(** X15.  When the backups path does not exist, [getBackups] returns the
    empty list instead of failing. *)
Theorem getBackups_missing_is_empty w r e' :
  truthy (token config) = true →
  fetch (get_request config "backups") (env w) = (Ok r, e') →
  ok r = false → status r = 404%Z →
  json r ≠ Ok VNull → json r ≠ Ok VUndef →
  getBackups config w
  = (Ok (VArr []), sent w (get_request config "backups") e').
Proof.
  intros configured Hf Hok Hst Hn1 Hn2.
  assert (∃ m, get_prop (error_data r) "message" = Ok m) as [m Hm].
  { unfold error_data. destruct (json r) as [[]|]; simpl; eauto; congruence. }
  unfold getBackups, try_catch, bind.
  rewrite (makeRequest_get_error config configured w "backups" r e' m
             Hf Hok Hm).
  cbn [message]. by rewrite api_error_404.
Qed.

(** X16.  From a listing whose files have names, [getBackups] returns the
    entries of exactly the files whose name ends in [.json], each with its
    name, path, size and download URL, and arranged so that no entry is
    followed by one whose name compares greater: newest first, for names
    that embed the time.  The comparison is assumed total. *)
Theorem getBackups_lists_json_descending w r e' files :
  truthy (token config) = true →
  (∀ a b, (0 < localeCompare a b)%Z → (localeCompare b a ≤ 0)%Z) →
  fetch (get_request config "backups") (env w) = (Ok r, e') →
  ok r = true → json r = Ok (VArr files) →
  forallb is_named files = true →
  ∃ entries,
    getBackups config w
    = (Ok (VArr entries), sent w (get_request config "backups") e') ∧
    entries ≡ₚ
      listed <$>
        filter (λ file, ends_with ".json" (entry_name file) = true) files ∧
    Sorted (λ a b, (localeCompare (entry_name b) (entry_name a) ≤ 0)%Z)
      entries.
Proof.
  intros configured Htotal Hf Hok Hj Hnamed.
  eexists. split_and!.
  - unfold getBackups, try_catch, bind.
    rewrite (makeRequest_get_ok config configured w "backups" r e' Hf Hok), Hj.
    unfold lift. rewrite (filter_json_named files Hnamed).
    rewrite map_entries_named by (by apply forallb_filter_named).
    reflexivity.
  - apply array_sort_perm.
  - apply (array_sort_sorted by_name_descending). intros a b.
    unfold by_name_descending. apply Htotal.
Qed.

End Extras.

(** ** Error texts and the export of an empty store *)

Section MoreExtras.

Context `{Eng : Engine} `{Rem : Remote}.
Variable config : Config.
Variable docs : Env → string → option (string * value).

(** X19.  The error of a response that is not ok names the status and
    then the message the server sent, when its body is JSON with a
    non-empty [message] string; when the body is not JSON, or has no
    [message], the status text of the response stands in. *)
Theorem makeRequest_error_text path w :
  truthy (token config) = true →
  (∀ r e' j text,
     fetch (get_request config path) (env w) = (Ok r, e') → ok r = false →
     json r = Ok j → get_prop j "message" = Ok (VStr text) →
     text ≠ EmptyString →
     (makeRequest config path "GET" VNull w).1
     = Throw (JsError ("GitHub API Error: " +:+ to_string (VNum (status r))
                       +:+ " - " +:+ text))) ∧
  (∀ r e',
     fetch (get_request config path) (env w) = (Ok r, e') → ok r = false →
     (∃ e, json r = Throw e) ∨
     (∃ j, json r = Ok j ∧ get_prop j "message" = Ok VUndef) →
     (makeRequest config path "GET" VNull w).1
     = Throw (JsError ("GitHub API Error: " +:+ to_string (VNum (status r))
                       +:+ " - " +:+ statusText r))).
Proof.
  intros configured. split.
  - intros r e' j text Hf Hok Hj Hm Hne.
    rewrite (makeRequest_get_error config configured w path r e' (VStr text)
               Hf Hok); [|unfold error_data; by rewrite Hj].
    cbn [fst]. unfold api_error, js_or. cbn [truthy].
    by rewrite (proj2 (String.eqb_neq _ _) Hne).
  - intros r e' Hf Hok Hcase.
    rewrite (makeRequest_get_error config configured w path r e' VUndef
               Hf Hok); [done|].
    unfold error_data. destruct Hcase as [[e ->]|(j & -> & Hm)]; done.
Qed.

__________________________________________________

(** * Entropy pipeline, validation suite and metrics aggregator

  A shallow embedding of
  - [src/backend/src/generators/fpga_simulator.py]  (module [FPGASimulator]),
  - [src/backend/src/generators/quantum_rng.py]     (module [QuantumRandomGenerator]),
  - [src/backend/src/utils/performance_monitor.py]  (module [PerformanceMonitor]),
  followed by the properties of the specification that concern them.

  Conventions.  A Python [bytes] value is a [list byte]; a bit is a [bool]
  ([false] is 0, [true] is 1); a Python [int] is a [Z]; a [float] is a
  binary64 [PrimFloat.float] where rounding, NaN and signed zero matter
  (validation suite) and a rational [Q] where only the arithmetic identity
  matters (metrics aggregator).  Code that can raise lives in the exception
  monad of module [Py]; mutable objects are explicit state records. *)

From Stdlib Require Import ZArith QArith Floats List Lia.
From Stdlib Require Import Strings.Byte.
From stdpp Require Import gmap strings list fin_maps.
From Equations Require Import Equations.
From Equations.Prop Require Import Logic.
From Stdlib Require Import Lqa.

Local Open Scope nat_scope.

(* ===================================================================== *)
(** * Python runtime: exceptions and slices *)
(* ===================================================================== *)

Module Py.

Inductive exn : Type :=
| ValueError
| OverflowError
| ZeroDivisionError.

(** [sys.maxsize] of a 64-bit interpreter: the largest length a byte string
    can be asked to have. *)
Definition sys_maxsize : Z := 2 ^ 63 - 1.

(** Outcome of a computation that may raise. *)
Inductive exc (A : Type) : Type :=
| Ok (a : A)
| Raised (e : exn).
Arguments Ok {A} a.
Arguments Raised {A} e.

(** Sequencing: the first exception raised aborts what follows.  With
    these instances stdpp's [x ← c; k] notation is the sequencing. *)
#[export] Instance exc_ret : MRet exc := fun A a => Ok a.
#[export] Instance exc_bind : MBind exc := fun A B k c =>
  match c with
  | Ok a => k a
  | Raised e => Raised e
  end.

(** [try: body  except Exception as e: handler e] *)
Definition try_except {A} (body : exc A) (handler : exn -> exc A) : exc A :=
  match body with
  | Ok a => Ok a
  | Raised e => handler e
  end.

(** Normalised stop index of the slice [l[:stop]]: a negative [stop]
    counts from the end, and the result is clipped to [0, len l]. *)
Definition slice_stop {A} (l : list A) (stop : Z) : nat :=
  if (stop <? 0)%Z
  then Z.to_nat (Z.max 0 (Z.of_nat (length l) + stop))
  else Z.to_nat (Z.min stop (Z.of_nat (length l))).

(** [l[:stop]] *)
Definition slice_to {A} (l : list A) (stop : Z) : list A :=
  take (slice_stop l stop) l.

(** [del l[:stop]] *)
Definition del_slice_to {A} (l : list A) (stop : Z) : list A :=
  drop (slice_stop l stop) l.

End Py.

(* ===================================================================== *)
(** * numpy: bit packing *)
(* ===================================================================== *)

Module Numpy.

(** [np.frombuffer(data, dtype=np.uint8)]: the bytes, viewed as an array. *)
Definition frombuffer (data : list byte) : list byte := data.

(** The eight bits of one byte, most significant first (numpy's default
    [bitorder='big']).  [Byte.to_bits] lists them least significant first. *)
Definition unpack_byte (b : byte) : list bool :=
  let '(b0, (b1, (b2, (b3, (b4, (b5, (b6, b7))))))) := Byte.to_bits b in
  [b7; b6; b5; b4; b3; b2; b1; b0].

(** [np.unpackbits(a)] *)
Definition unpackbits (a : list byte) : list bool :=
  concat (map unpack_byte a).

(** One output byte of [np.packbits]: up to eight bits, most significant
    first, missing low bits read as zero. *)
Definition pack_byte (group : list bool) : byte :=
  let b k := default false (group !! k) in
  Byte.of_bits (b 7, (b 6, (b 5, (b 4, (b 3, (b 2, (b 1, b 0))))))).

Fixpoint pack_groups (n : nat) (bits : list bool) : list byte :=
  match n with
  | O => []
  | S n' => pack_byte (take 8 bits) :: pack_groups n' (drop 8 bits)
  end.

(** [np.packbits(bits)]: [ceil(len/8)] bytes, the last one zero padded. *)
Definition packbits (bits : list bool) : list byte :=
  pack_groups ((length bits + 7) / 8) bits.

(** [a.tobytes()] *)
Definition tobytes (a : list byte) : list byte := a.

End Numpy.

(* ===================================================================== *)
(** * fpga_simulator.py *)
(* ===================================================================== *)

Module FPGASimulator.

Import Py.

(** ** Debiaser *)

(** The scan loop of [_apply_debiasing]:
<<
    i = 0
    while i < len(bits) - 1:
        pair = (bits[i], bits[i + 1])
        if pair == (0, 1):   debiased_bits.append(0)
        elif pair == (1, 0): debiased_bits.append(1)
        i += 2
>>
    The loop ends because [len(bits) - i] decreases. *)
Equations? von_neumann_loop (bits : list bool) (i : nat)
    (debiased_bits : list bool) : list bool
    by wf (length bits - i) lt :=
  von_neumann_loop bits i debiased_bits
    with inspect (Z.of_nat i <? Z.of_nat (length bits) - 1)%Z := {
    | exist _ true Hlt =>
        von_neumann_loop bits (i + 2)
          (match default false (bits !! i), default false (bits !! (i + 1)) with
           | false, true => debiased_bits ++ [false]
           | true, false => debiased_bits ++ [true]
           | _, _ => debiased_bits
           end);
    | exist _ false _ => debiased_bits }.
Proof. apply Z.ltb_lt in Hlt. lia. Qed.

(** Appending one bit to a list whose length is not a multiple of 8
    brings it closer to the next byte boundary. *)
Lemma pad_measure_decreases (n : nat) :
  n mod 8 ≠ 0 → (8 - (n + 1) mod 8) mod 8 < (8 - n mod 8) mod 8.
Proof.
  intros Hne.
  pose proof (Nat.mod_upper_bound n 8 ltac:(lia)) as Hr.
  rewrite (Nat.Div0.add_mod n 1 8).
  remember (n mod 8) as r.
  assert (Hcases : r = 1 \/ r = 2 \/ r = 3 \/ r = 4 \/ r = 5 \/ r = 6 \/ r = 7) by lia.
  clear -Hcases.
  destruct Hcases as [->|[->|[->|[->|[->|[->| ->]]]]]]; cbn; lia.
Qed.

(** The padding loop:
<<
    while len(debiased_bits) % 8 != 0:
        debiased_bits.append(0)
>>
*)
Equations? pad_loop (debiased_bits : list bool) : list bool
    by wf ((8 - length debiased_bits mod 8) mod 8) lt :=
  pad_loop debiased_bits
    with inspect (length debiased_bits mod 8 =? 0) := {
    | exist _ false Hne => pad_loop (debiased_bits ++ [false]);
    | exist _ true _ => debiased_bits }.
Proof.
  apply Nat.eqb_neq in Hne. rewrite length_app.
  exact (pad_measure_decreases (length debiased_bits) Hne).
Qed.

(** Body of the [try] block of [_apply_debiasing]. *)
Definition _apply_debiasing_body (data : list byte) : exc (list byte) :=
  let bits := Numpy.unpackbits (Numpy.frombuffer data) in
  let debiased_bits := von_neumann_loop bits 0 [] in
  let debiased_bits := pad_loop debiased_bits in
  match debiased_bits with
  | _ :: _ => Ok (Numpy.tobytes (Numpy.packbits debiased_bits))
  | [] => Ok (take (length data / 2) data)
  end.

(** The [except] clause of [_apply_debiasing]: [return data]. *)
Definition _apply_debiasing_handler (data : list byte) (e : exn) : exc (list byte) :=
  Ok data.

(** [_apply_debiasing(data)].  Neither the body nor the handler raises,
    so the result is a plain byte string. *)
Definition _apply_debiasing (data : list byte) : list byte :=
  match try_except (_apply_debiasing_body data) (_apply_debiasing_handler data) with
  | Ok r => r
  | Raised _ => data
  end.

__________________________________________________

- [Task]
Take the entries above and return only the lines from the one with "exist, [getBackups] returns the" to the one with "error_data. destruct (json", both included, unchanged.

- [Result of the task]
(** X15.  When the backups path does not exist, [getBackups] returns the
    empty list instead of failing. *)
Theorem getBackups_missing_is_empty w r e' :
  truthy (token config) = true →
  fetch (get_request config "backups") (env w) = (Ok r, e') →
  ok r = false → status r = 404%Z →
  json r ≠ Ok VNull → json r ≠ Ok VUndef →
  getBackups config w
  = (Ok (VArr []), sent w (get_request config "backups") e').
Proof.
  intros configured Hf Hok Hst Hn1 Hn2.
  assert (∃ m, get_prop (error_data r) "message" = Ok m) as [m Hm].
  { unfold error_data. destruct (json r) as [[]|]; simpl; eauto; congruence. }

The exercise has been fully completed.